I’d been reading The Stars Beneath Our Feet for a few days, and while it’s set in New York — which might seem far away to anyone knowing where I live – it’s not far away at all.  I recognize these kids, having worked in a program similar to the one described in the book, just out here in good ol’ Iowa.  They’d lost family members to gun violence and drugs, and some lived every day with traumatic pain, not seeing any way to get out of it all.  Some of my favorite kids could be Lolly and Vega and Big Rose.

I wish they had all known Lolly and this book.  It might have given us one more way to talk about the really awful choices in front of them, things adults all want them to avoid and resist, but which, like Harp and Gully, just kept landing in the middle of the sidewalk in front of them, unavoidable.  My own Lolly, much loved by his family and friends, didn’t make the same choices and will most likely be incarcerated for many years, missing his kids’ birthdays and everything else.  His decisions will ripple out to affect even more people.  The pain just spreads.

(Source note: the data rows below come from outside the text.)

Lemma update_task_ok k where_ set_ s n s' :
  update_task k where_ set_ s = (Ok n, s') →
  (n = 1%Z ∧ ∃ t, db_tasks s !! k = Some t ∧ where_ t = true ∧ task_fk_ok s (set_ t) = true ∧
                  s' = set_tasks <[k := set_ t]> s) ∨
  (n = 0%Z ∧ s' = s ∧ ∀ t, db_tasks s !! k = Some t → where_ t = false).
Proof.
  unfold update_task. intros Heq. destruct (db_tasks s !! k) as [t|]; [|naive_solver].
  destruct (where_ t) eqn:?; [|naive_solver].
  destruct (task_fk_ok s (set_ t)) eqn:?; simplify_eq. left. eauto 10.
Qed.

Lemma update_task_err k where_ set_ s e s' :
  update_task k where_ set_ s = (Err e, s') → s' = s.
Proof. unfold update_task. intros. repeat case_match; simplify_eq; done. Qed.

(** The owner-guarded rewrites: the new row is not running and unclaimed. *)
Definition settles (set_ : Task → Task) : Prop :=
  ∀ t, t_status (set_ t) ≠ TaskStatusRunning ∧
       t_claimed_by_session (set_ t) = None ∧ t_claimed_by_worker (set_ t) = None ∧
       (t_retry_count t ≤ t_retry_count (set_ t))%Z ∧ (t_reclaim_count t ≤ t_reclaim_count (set_ t))%Z.

Lemma settles_claim_ok set_ s t : settles set_ → claim_ok s t → claim_ok s (set_ t).
Proof.
  intros Hset [? ? ? ?]. destruct (Hset t) as (? & Hs & Hw & ? & ?).
  constructor; [done|by rewrite Hs|by rewrite Hw|lia].
Qed.

Lemma settles_release st : st ≠ TaskStatusRunning → settles (release_to st).
Proof. intros ? t. simpl. split_and!; done || lia. Qed.
Lemma settles_retry : settles retry_task.
Proof. intros t. simpl. split_and!; done || lia. Qed.
Lemma settles_fail c : settles (fail_task c).
Proof. intros t. simpl. split_and!; done || lia. Qed.
Lemma settles_reclaim : settles reclaim_task.
Proof. intros t. simpl. split_and!; done || lia. Qed.

Lemma triple_update_settles k where_ set_ :
  settles set_ → triple wf (update_task k where_ set_) (λ _, wf).
Proof.
  intros Hset s n s' Hwf [(_ & t & Hk & _ & _ & ->)|(_ & -> & _)]%update_task_ok; [|done].
  eapply wf_update_row; [done..|by eapply settles_claim_ok, (wf_claim _ Hwf)|].
  intros Hr. destruct (Hset t) as [Hn _]. by destruct Hn.
Qed.

(** A status change between two non-running statuses. *)
Lemma triple_update_status k where_ st :
  (∀ t, where_ t = true → ¬ running t) → st ≠ TaskStatusRunning →
  triple wf (update_task k where_ (with_status st)) (λ _, wf).
Proof.
  intros Hw Hst s n s' Hwf [(_ & t & Hk & Ht & _ & ->)|(_ & -> & _)]%update_task_ok; [|done].
  eapply wf_update_row; [done..| |done].
  destruct (wf_claim _ Hwf _ _ Hk) as [Hi ? ? ?].
  constructor; simpl; [|done..]. intros _. apply Hi. by apply Hw.
Qed.

Lemma triple_event_wf e : triple wf (insert_event e) (λ _, wf).
Proof.
  intros s a s' Hwf. unfold insert_event, sbind, sget. simpl.
  destruct (match e_project e with None => true | Some p => _ end); intros Heq;
    [unfold smod in Heq|unfold sfail in Heq]; simplify_eq.
  destruct Hwf. by constructor.
Qed.

Lemma wf_set_clock f s : wf s → wf (set_clock f s).
Proof. intros []. by constructor. Qed.
Lemma wf_set_hooks f s : wf s → wf (set_hooks f s).
Proof. intros []. by constructor. Qed.
Lemma wf_set_inputs f s : wf s → wf (set_inputs f s).
Proof. intros []. by constructor. Qed.
Lemma wf_set_events f s : wf s → wf (set_events f s).
Proof. intros []. by constructor. Qed.

(** ** Sessions and workers *)

(** Claims survive any change that keeps every session and the session of every
    worker. *)
Lemma claim_in_mono S1 S2 (W1 W2 : gmap string Worker) t :
  (∀ x, is_Some (S1 !! x) → is_Some (S2 !! x)) →
  (∀ w W, W1 !! w = Some W → ∃ W', W2 !! w = Some W' ∧ w_session W' = w_session W) →
  claim_in disciplined S1 W1 t → claim_in disciplined S2 W2 t.
Proof.
  intros HS HW [? ? Hw ?]. constructor; [done|by eauto| |done].
  intros w (W & HW1 & Heq)%Hw. destruct (HW _ _ HW1) as (W' & ? & Hs).
  exists W'. by rewrite Hs.
Qed.

Lemma wf_sessions_workers s S' W' :
  wf s →
  (∀ x, is_Some (db_sessions s !! x) → is_Some (S' !! x)) →
  (∀ w W, db_workers s !! w = Some W → ∃ Wn, W' !! w = Some Wn ∧ w_session Wn = w_session W) →
  (∀ w W, W' !! w = Some W → is_Some (S' !! w_session W)) →
  wf (set_sessions (λ _, S') (set_workers (λ _, W') s)).
Proof.
  intros Hwf HS HW Hfk. destruct Hwf as [H1 H2 H3 H4 H5 H6 H7 H8].
  constructor; simpl; try done. intros k t Hk. eapply claim_in_mono; [done..|]. by eapply H2.
Qed.

Lemma alter_some {V} (f : V → V) (m : gmap string V) k x :
  is_Some (m !! x) → is_Some (alter f k m !! x).
Proof. intros [v Hv]. rewrite lookup_alter. case_decide; subst; rewrite Hv; simpl; eauto. Qed.

Lemma wf_alter_session f k s : wf s → wf (set_sessions (alter f k) s).
Proof.
  intros Hwf. apply (wf_sessions_workers s (alter f k (db_sessions s)) (db_workers s)); [done| |eauto|].
  - intros x. apply alter_some.
  - intros w W Hw. by eapply alter_some, (wf_worker _ Hwf).
Qed.

Lemma wf_insert_session k x s : wf s → wf (set_sessions <[k := x]> s).
Proof.
  intros Hwf. apply (wf_sessions_workers s (<[k := x]> (db_sessions s)) (db_workers s)); [done| |eauto|].
  - intros y Hy. rewrite lookup_insert. case_decide; eauto.
  - intros w W Hw. rewrite lookup_insert. case_decide; [eauto|]. by eapply (wf_worker _ Hwf).
Qed.

Lemma wf_alter_worker f k s :
  (∀ w, w_session (f w) = w_session w) → wf s → wf (set_workers (alter f k) s).
Proof.
  intros Hf Hwf. change (wf (set_sessions (λ _, db_sessions s) (set_workers (λ _, alter f k (db_workers s)) s))).
  apply wf_sessions_workers; [done|done| |].
  - intros w W Hw. rewrite lookup_alter. case_decide; subst; rewrite ?Hw; simpl; eauto.
  - intros w W. rewrite lookup_alter. case_decide; [|by apply (wf_worker _ Hwf)].
    intros (W0 & HW0 & ->)%fmap_Some. rewrite Hf. by eapply (wf_worker _ Hwf).
Qed.

Lemma wf_insert_worker k x s :
  db_workers s !! k = None → is_Some (db_sessions s !! w_session x) → wf s →
  wf (set_workers <[k := x]> s).
Proof.
  intros Hk Hx Hwf. change (wf (set_sessions (λ _, db_sessions s) (set_workers (λ _, <[k := x]> (db_workers s)) s))).
  apply wf_sessions_workers; [done|done| |].
  - intros w W Hw. exists W. rewrite lookup_insert_ne; [done|]. intros ->. congruence.
  - intros w W. rewrite lookup_insert. case_decide; [by intros; simplify_eq|by apply (wf_worker _ Hwf)].
Qed.

(** ** Foreign-key actions *)

Lemma row_gone_true {V} (dead : string → V → bool) (m : gmap string V) k :
  row_gone dead m k = true ↔ ∃ v, m !! k = Some v ∧ dead k v = true.
Proof. unfold row_gone. destruct (m !! k); naive_solver. Qed.

Lemma delete_workers_worker dead s w W :
  db_workers (delete_workers dead s) !! w = Some W ↔ db_workers s !! w = Some W ∧ dead w W = false.
Proof. unfold delete_workers. simpl. by rewrite map_lookup_filter_Some. Qed.

Lemma delete_workers_task dead s k :
  db_tasks (delete_workers dead s) !! k = null_worker (row_gone dead (db_workers s)) <$> db_tasks s !! k.
Proof. unfold delete_workers. simpl. apply lookup_fmap. Qed.

Lemma null_worker_status gone t : t_status (null_worker gone t) = t_status t.
Proof. unfold null_worker. by repeat case_match. Qed.
Lemma null_session_status gone t : t_status (null_session gone t) = t_status t.
Proof. unfold null_session. by repeat case_match. Qed.

(** A pointwise change of task rows that keeps every status. *)
Lemma wf_map_tasks f s :
  (∀ t, t_status (f t) = t_status t) → wf s →
  (∀ k t, db_tasks s !! k = Some t → claim_ok s (f t)) →
  wf (set_tasks (fmap f) s).
Proof.
  intros Hf [H1 H2 H3 H4 H5 H6 H7 H8] Hc.
  assert (∀ k, is_Some (db_tasks s !! k) → is_Some ((f <$> db_tasks s) !! k)) as Hsome.
  { intros k [t Ht]. rewrite lookup_fmap, Ht. eauto. }
  assert (∀ k t, (f <$> db_tasks s) !! k = Some t → ∃ t0, db_tasks s !! k = Some t0 ∧ t = f t0) as Hold.
  { intros k t. rewrite lookup_fmap. intros (t0 & ? & ->)%fmap_Some. eauto. }
  constructor; simpl; try done.
  - intros k t (t0 & ? & ->)%Hold. eauto.
  - intros k t (t0 & ? & ->)%Hold. by eapply Hc.
  - intros p a b [??]%H4. eauto.
  - intros k m Hm%H6. eauto.
  - intros p i path (? & ? & ?)%H7. eauto.
  - intros Hd k1 k2 t1 t2 path ? (a & ? & ->)%Hold (b & ? & ->)%Hold.
    unfold running. rewrite !Hf. by eapply (H8 Hd).
Qed.

Lemma wf_delete_workers dead s : wf s → wf (delete_workers dead s).
Proof.
  intros Hwf. unfold delete_workers.
  set (gone := row_gone dead (db_workers s)).
  assert (wf (set_tasks (fmap (null_worker gone)) s)) as [H1 H2 H3 H4 H5 H6 H7 H8].
  { apply wf_map_tasks; [apply null_worker_status|done|]. intros k t Ht.
    pose proof (wf_claim _ Hwf _ _ Ht) as [Hi Hs Hw Hc].
    unfold null_worker. repeat case_match; [|exact (wf_claim _ Hwf _ _ Ht)..].
    constructor; simpl; try done. intros ?. by split; [apply Hi|]. }
  constructor; simpl; try done.
  - intros k t Hk. destruct (H2 k t Hk) as [Hi Hs Hw Hc]. constructor; [done|done| |done].
    intros w Hcw. destruct (Hw w Hcw) as (W & HW & Heq). exists W. split; [|done].
    apply map_lookup_filter_Some. split; [done|]. simpl in *.
    destruct (dead w W) eqn:Hdead; [|done]. exfalso.
    assert (gone w = true) as Hgone by (apply row_gone_true; eauto).
    rewrite lookup_fmap in Hk. apply fmap_Some in Hk as (t0 & _ & ->).
    unfold null_worker in Hcw. destruct (t_claimed_by_worker t0) as [w0|] eqn:Hw0; [|congruence].
    destruct (gone w0) eqn:Hg0; [done|]. congruence.
  - intros w W [HW _]%map_lookup_filter_Some. by eapply H3.
Qed.

Lemma delete_sessions_worker dead s w W :
  db_workers (delete_sessions dead s) !! w = Some W ↔
  db_workers s !! w = Some W ∧ row_gone dead (db_sessions s) (w_session W) = false.
Proof. unfold delete_sessions, delete_workers. simpl. by rewrite map_lookup_filter_Some. Qed.

Lemma delete_sessions_session dead s x X :
  db_sessions (delete_sessions dead s) !! x = Some X ↔ db_sessions s !! x = Some X ∧ dead x X = false.
Proof. unfold delete_sessions. simpl. by rewrite map_lookup_filter_Some. Qed.

Lemma delete_sessions_task dead s k :
  let gone := row_gone dead (db_sessions s) in
  db_tasks (delete_sessions dead s) !! k =
  null_session gone <$> (null_worker (row_gone (λ _ w, gone (w_session w)) (db_workers s)) <$> db_tasks s !! k).
Proof. unfold delete_sessions. simpl. by rewrite !lookup_fmap. Qed.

After finishing the book, it struck me that these tragedies — mass shootings or gun violence in our neighborhoods – they’re not so far away from any of us, whether we’re in the suburbs or the city or a small town.  We act like one thing is different from another, but maybe it isn’t.  And as a country, we don’t do anything about either, no matter how many lives are ruined and wasted on it all.

This should probably have filled me with sadness and hopelessness, but it didn’t.  Lolly’s story, you see, is like a rainbow of Legos reaching out to us across that pain.  (I like the image, although I know it’s a little silly on paper.)  It needs to be read by all kids, whether they sound and look like Lolly or not.  Kids in small town and urban Iowa may look or sound different, but they live their own stories with strikingly similar challenges.

Can a book change the world or a life?  It can.  This one just might.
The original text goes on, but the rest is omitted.